As Molina readied before first pitch, a message from his son was played on the scoreboard.

So it went during the pomp and prelude with first pitch, as the Cardinals tapped a vein of nostalgia and let it go. The team had 50 members of the military present the flag – 50, of course, for Wainwright’s No. 50 as he started his record seventh home opener.

The 40-year-old right-hander then got nine outs from the first 10 batters he faced. He did not walk a batter in sixth inning, and he extended his scoreless inning streak against the Pirates to 32 consecutive.

Success never gets old.

The Cardinals struck for four runs before Pirates starter J. T. Brubaker could get his sixth out. The first three batters in the Cardinals’ lineup reached base in the first inning, and the middle of the order had multiple cracks at putting the Cardinals ahead, big, early. Leadoff hitter Dylan Carlson hit a fly ball that got caught in the wind and veered down into fair territory, out of the reach of Pirates’ third baseman Ke’Bryan Hayes. Paul Goldschmidt followed with the first of his opening day record four walks, and then Carlson scored from second on O’Neill’s infield single.

The Cardinals would not add to the 1-0 lead, leaving the first inning with the bases loaded after Molina grounded out.

The second was more fruitful.

An infield single from Harrison Bader to start the inning and a two-out walk from Goldschmidt to end it, put O’Neill against Brubaker for a second time in as many innings. The Cardinals’ left fielder, who set career highs in 2021 for almost every significant offensive category, drilled a pitch 396 feet into the left-field seats for the Cardinals’ first homer of 2022. Bader would score in the sixth inning on Carlson’s sacrifice to extend the lead to 5-0 while Wainwright was still on the mound.

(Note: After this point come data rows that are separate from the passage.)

Definition boleto_WithFixedFine (b : Boleto) (fixed_ : Z) : res Boleto :=
  refuse (0 <? boleto_fineBps b)
    with (NewValidationError "fine_fixed_cents"
            "a boleto cannot carry both a percentage and a fixed fine") ;;
  refuse (fixed_ <=? 0)
    with (NewValidationError "fine_fixed_cents" "fixed fine must be positive") ;;
  let maxFixed := roundDiv (mul64 (cents (boleto_principal b)) MaxFineBps) bpsDenominator in
  refuse (maxFixed <? fixed_)
    with (NewValidationError "fine_fixed_cents"
            "fixed fine must not exceed 2% of the principal") ;;
  Ok (boleto_set b fixed_ (boleto_validUntil b) (boleto_discounts b)).

Definition boleto_WithValidUntil (b : Boleto) (t : Time) : res Boleto :=
  refuse (IsZero t) with (NewValidationError "valid_until" "valid until is required") ;;
  refuse (Before (startOfDay t) (startOfDay (boleto_dueDate b)))
    with (NewValidationError "valid_until"
            "valid until must not be before the due date") ;;
  Ok (boleto_set b (boleto_fineFixedCents b) t (boleto_discounts b)).

Definition boleto_DaysLate (b : Boleto) (at_ : Time) : Z :=
  let diff := Sub (startOfDay at_) (startOfDay (boleto_dueDate b)) in
  let days := div64 diff day_ns in
  if days <? 0 then 0 else days.

Definition boleto_FineCents (b : Boleto) (at_ : Time) : Z :=
  if boleto_DaysLate b at_ =? 0 then 0
  else if 0 <? boleto_fineFixedCents b then boleto_fineFixedCents b
  else roundDiv (mul64 (cents (boleto_principal b)) (boleto_fineBps b)) bpsDenominator.

Definition boleto_InterestCents (b : Boleto) (at_ : Time) : Z :=
  let days := boleto_DaysLate b at_ in
  if days =? 0 then 0
  else roundDiv (mul64 (mul64 (cents (boleto_principal b)) (boleto_monthlyInterestBps b)) days)
         (bpsDenominator * daysPerMonth).

Definition boleto_DaysEarly (b : Boleto) (at_ : Time) : Z :=
  let diff := Sub (startOfDay (boleto_dueDate b)) (startOfDay at_) in
  let days := div64 diff day_ns in
  if days <? 0 then 0 else days.

(** The first tier the payer qualifies for. *)
Fixpoint first_tier (early principal : Z) (tiers : list DiscountTier) : Z :=
  match tiers with
  | [] => 0
  | d :: rest =>
      if tier_DaysBeforeDue d <=? early then tier_cents d principal
      else first_tier early principal rest
  end.

Definition boleto_DiscountCents (b : Boleto) (at_ : Time) : Z :=
  if (List.length (boleto_discounts b) =? 0)%nat || (0 <? boleto_DaysLate b at_) then 0
  else
    let early := boleto_DaysEarly b at_ in
    first_tier early (cents (boleto_principal b)) (boleto_discounts b).

Definition boleto_AmountDueCents (b : Boleto) (at_ : Time) : Z :=
  sub64 (add64 (add64 (cents (boleto_principal b)) (boleto_FineCents b at_))
           (boleto_InterestCents b at_))
        (boleto_DiscountCents b at_).

Definition boleto_AmountDue (b : Boleto) (at_ : Time) : Money :=
  match NewMoney (boleto_AmountDueCents b at_) (currency (boleto_principal b)) with
  | Err _ => boleto_principal b
  | Ok m => m
  end.

(** * Rounded division *)
Lemma roundDiv_exact num den :
  0 <= num -> 0 < den -> num + den <= maxInt64 ->
  roundDiv num den = (num + den / 2) / den.
Proof.
  intros. assert (0 <= den / 2 <= den) by (split; [apply Z.div_pos; lia|apply Z.div_le_upper_bound; lia]).
  unfold roundDiv. destruct (Z.eqb_spec den 0); [lia|].
  rewrite (div64_nonneg den 2), add64_id, div64_nonneg; try done;
    unfold in64, minInt64, maxInt64 in *; lia.
Qed.

(** * The schedule of discounts *)
Definition tier_value (principal : Z) (d : DiscountTier) : Z :=
  if 0 <? tier_FixedCents d then tier_FixedCents d
  else (principal * tier_Bps d + 5000) / 10000.

Definition tier_ok (principal : Z) (d : DiscountTier) : Prop :=
  0 <= tier_DaysBeforeDue d /\ 0 <= tier_Bps d <= bpsDenominator /\
  0 <= tier_FixedCents d /\ (0 < tier_Bps d <-> tier_FixedCents d = 0) /\
  0 < tier_cents d principal < principal.
Definition tier_gt (principal : Z) (d e : DiscountTier) : Prop :=
  tier_DaysBeforeDue e < tier_DaysBeforeDue d /\
  tier_cents e principal < tier_cents d principal.
Definition schedule (principal : Z) (tiers : list DiscountTier) : Prop :=
  Forall (tier_ok principal) tiers /\ StronglySorted (tier_gt principal) tiers.

Lemma check_tiers_Ok principal first prevDays prevCents tiers out :
  check_tiers principal first prevDays prevCents tiers = Ok out ->
  out = tiers /\ schedule principal tiers /\
  (first = false -> Forall (fun d => tier_DaysBeforeDue d < prevDays /\
                                     tier_cents d principal < prevCents) tiers).
Proof.
  revert first prevDays prevCents out.
  induction tiers as [|d l IH]; simpl; intros first prevDays prevCents out H.
  { simplify_eq. repeat constructor. }
  destruct (Z.ltb_spec (tier_DaysBeforeDue d) 0); [done|].
  destruct (Bool.eqb _ _) eqn:E2; [done|].
  destruct (_ || _) eqn:E3 in H; [done|]. bools.
  destruct (Z.ltb_spec bpsDenominator (tier_Bps d)); [done|].
  destruct (_ || _) eqn:E4 in H; [done|]. bools.
  destruct (negb first && _) eqn:E5 in H; [done|].
  destruct (negb first && _) eqn:E6 in H; [done|].
  destruct (check_tiers _ _ _ _ l) as [out'|] eqn:El; [|done]. simplify_eq.
  apply IH in El as (-> & [Hall Hs] & Hprev). specialize (Hprev eq_refl).
  split; [done|split; [split; constructor|]].
  - unfold tier_ok. apply eqb_false_iff in E2.
    destruct (Z.ltb_spec 0 (tier_Bps d)), (Z.ltb_spec 0 (tier_FixedCents d)); try done; lia.
  - done.
  - done.
  - eapply Forall_impl; [exact Hprev|]. unfold tier_gt. simpl. intros x [? ?]. lia.
  - intros ->. constructor; simpl in *; [lia|].
    eapply Forall_impl; [exact Hprev|]. simpl. intros x [? ?]. lia.
Qed.

(** The most generous of the tiers a payer [early] days early qualifies for. *)
Definition best_tier (f : DiscountTier -> Z) (early : Z) (tiers : list DiscountTier) : Z :=
  foldr Z.max 0 (f <$> filter (fun d => tier_DaysBeforeDue d <= early) tiers).

Lemma best_tier_nonneg f early tiers : 0 <= best_tier f early tiers.
Proof.
  unfold best_tier. induction (f <$> _) as [|x l IH]; simpl; lia.
Qed.

Lemma best_tier_upper f early tiers m :
  0 <= m -> Forall (fun d => f d <= m) tiers -> best_tier f early tiers <= m.
Proof.
  intros Hm. unfold best_tier. induction 1 as [|d l Hd Hl IH]; simpl; [lia|].
  rewrite filter_cons. case_decide; csimpl; lia.
Qed.

Lemma best_tier_mono f e1 e2 tiers :
  e1 <= e2 -> best_tier f e1 tiers <= best_tier f e2 tiers.
Proof.
  intros He. unfold best_tier. induction tiers as [|d l IH]; [done|].
  rewrite !filter_cons. repeat case_decide; csimpl; lia.
Qed.

Lemma first_tier_best principal early tiers :
  schedule principal tiers ->
  first_tier early principal tiers = best_tier (fun d => tier_cents d principal) early tiers.
Proof.
  intros [Hall Hs]. induction Hs as [|d l Hs IH Hd]; [done|].
  apply Forall_cons in Hall as [Hok Hall]. simpl. unfold best_tier.
  rewrite filter_cons. destruct (Z.leb_spec (tier_DaysBeforeDue d) early) as [Hle|Hgt].
  - rewrite decide_True by done. csimpl.
    pose proof (best_tier_upper (fun d => tier_cents d principal) early l
                  (tier_cents d principal)) as Hb.
    unfold best_tier in Hb. rewrite Z.max_l; [done|]. apply Hb.
    + unfold tier_ok in Hok. lia.
    + eapply Forall_impl; [exact Hd|]. unfold tier_gt. simpl. lia.
  - rewrite decide_False by lia. by apply IH.
Qed.

(** * The invariant of a constructed boleto *)
Record Boleto_ok (b : Boleto) : Prop := {
  bok_principal : Money_ok (boleto_principal b);
  bok_fine : 0 <= boleto_fineBps b <= MaxFineBps;
  bok_interest : 0 <= boleto_monthlyInterestBps b <= MaxMonthlyInterestBps;
  bok_fixed : 0 <= boleto_fineFixedCents b <= cents (boleto_principal b);
  bok_one_fine : 0 < boleto_fineFixedCents b -> boleto_fineBps b = 0;
  bok_schedule : schedule (cents (boleto_principal b)) (boleto_discounts b)
}.

(** No product of the amount computation leaves int64 when the payment is made
    at [at_]: 2^62 cents times basis points leave room for every sum. *)
Definition fits (b : Boleto) (at_ : Time) : Prop :=
  cents (boleto_principal b) * (10000 + 100 * boleto_DaysLate b at_) <= 2 ^ 62.
Definition small (b : Boleto) : Prop := cents (boleto_principal b) * 10000 <= 2 ^ 62.

Lemma boleto_New_ok id tenant m due f i b :
  Money_ok m -> boleto_New id tenant m due f i = Ok b -> Boleto_ok b.
Proof.
  unfold boleto_New. intros [Hm Hc] H. repeat (case_bool_decide; [done|]).
  destruct (Money_IsZero m); [done|]. destruct (IsZero due); [done|].
  destruct (_ || _) eqn:E1 in H; [done|]. destruct (_ || _) eqn:E2 in H; [done|]. bools.
  unfold MaxFineBps, MaxMonthlyInterestBps in *.
  simplify_eq. split; simpl; unfold MaxFineBps, MaxMonthlyInterestBps; try lia;
    [by split|repeat constructor].
Qed.

Lemma WithDiscounts_ok b tiers b' :
  Boleto_ok b -> boleto_WithDiscounts b tiers = Ok b' -> Boleto_ok b'.
Proof.
  unfold boleto_WithDiscounts. intros Hb H. destruct (_ =? _)%nat; [by simplify_eq|].
  destruct (check_tiers _ _ _ _ _) as [out|] eqn:E; [|done]. simplify_eq.
  apply check_tiers_Ok in E as (-> & ? & _). destruct Hb. by split.
Qed.

Lemma fine_cap_le P : 0 < P -> P * 10000 <= 2 ^ 62 ->
  roundDiv (mul64 P MaxFineBps) bpsDenominator <= P.
Proof.
  unfold MaxFineBps, bpsDenominator. intros.
  rewrite mul64_id, roundDiv_exact by (unfold in64, minInt64, maxInt64; lia).
  change (10000 / 2) with 5000. apply Z.div_le_upper_bound; lia.
Qed.

Lemma WithFixedFine_ok b c b' :
  Boleto_ok b -> small b -> boleto_WithFixedFine b c = Ok b' -> Boleto_ok b'.
Proof.
  unfold boleto_WithFixedFine, small. intros Hb Hs H.
  destruct (Z.ltb_spec 0 (boleto_fineBps b)); [done|].
  destruct (Z.leb_spec c 0); [done|].
  destruct (Z.ltb_spec (roundDiv (mul64 (cents (boleto_principal b)) MaxFineBps) bpsDenominator) c);
    [done|]. simplify_eq.
  pose proof (fine_cap_le (cents (boleto_principal b))).
  destruct Hb as [[] ? ? ? ? ?]. split; simpl; try done; lia.
Qed.

Lemma WithValidUntil_ok b t b' :
  Boleto_ok b -> boleto_WithValidUntil b t = Ok b' -> Boleto_ok b'.
Proof.
  unfold boleto_WithValidUntil. intros Hb H. destruct (IsZero t); [done|].
  destruct (Before _ _); [done|]. simplify_eq. destruct Hb. by split.
Qed.

(** * The amount owed *)

(** The reference: exact integer arithmetic over the rules of the source. *)
Definition owed (b : Boleto) (late early : Z) : Z :=
  let P := cents (boleto_principal b) in
  if late =? 0 then P - best_tier (tier_value P) early (boleto_discounts b)
  else P + (if 0 <? boleto_fineFixedCents b then boleto_fineFixedCents b
            else (P * boleto_fineBps b + 5000) / 10000)
       + (P * boleto_monthlyInterestBps b * late + 150000) / 300000.

Lemma DaysLate_eq b at_ : boleto_DaysLate b at_ = days_after at_ (boleto_dueDate b).
Proof. apply days_after_code. Qed.
Lemma DaysEarly_eq b at_ : boleto_DaysEarly b at_ = days_after (boleto_dueDate b) at_.
Proof. apply days_after_code. Qed.

Lemma tier_cents_value P d :
  0 < P -> P * 10000 <= 2 ^ 62 -> tier_ok P d -> tier_cents d P = tier_value P d.
Proof.
  unfold tier_ok, tier_cents, tier_value, bpsDenominator. intros HP Hs (? & ? & ? & ? & ?).
  destruct (Z.ltb_spec 0 (tier_FixedCents d)); [done|].
  rewrite mul64_id by (unfold in64, minInt64, maxInt64; nia).
  rewrite roundDiv_exact by (unfold maxInt64; nia). done.
Qed.

Lemma best_tier_value P early tiers :
  0 < P -> P * 10000 <= 2 ^ 62 -> Forall (tier_ok P) tiers ->
  best_tier (fun d => tier_cents d P) early tiers = best_tier (tier_value P) early tiers.
Proof.
  intros HP Hs. unfold best_tier. induction 1 as [|d l Hd Hl IH]; [done|].
  rewrite filter_cons. case_decide; [|done]. csimpl.
  by rewrite IH, tier_cents_value.
Qed.

Lemma best_tier_lt P early tiers :
  0 < P -> P * 10000 <= 2 ^ 62 -> Forall (tier_ok P) tiers ->
  best_tier (tier_value P) early tiers < P.
Proof.
  intros HP Hs Hall. apply Z.lt_le_pred, best_tier_upper; [lia|].
  eapply Forall_impl; [exact Hall|]. intros d Hd.
  rewrite <- tier_cents_value by done. unfold tier_ok in Hd. lia.
Qed.

Lemma fine_interest_bounds b late :
  Boleto_ok b -> 0 < late -> cents (boleto_principal b) * (10000 + 100 * late) <= 2 ^ 62 ->
  cents (boleto_principal b) <= owed b late 0 <= 2 ^ 62.
Proof.
  intros [[HP _] Hf Hi Hx H1 _] Hl Hfit. unfold MaxFineBps, MaxMonthlyInterestBps in *.
  unfold owed. destruct (Z.eqb_spec late 0); [lia|].
  set (P := cents (boleto_principal b)) in *.
  assert (0 <= (P * boleto_monthlyInterestBps b * late + 150000) / 300000 <= P * late).
  { split; [apply Z.div_pos; nia|apply Z.div_le_upper_bound; nia]. }
  assert (0 <= (P * boleto_fineBps b + 5000) / 10000 <= P).
  { split; [apply Z.div_pos; nia|apply Z.div_le_upper_bound; nia]. }
  destruct (Z.ltb_spec 0 (boleto_fineFixedCents b)); nia.
Qed.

For the most part, the game was a clinic on what the Cardinals did well all of last season (Wainwright and defense) and what Marmol insists they’ll do better this season (offense).

It also highlighted how long a year it could be for the Bucs.

Hours after reportedly agreeing to the biggest contract in Pittsburgh history, surpassing a contract that’s almost 22 years old, Ke’Bryan Hayes missed the fly ball on the first play of the game, struck out in his first at-bat of season, and did not finish the second inning. He left the game with spasms in his left forearm. The team said that he’s day to day. Pujols twice reached base as a result of an error by a Pirates’ infielder, and two other times the Cardinals were able to get a runner on base when a play was not made by a Pittsburgh defender.

Brubaker needed 26 pitches to get through the first inning, and at one point in the second inning he was averaging 10 pitches per out. He didn’t see the start of the fourth inning. The Pirates’ second reliever into the game didn’t finish a second batter as right-hander Duane Underwood Jr. had to leave in the middle of Edman’s at-bat with a hamstring injury.

The Cardinals bookended their scoring with four more runs in the eighth inning. Edman and Nolan Arenado hit their first home runs of the season. O’Neill added a sacrifice fly to his collection of RBIs for the day. Goldschmidt capped a day where he reached base five times and scored on Arenado’s two-run homer over the left-field wall.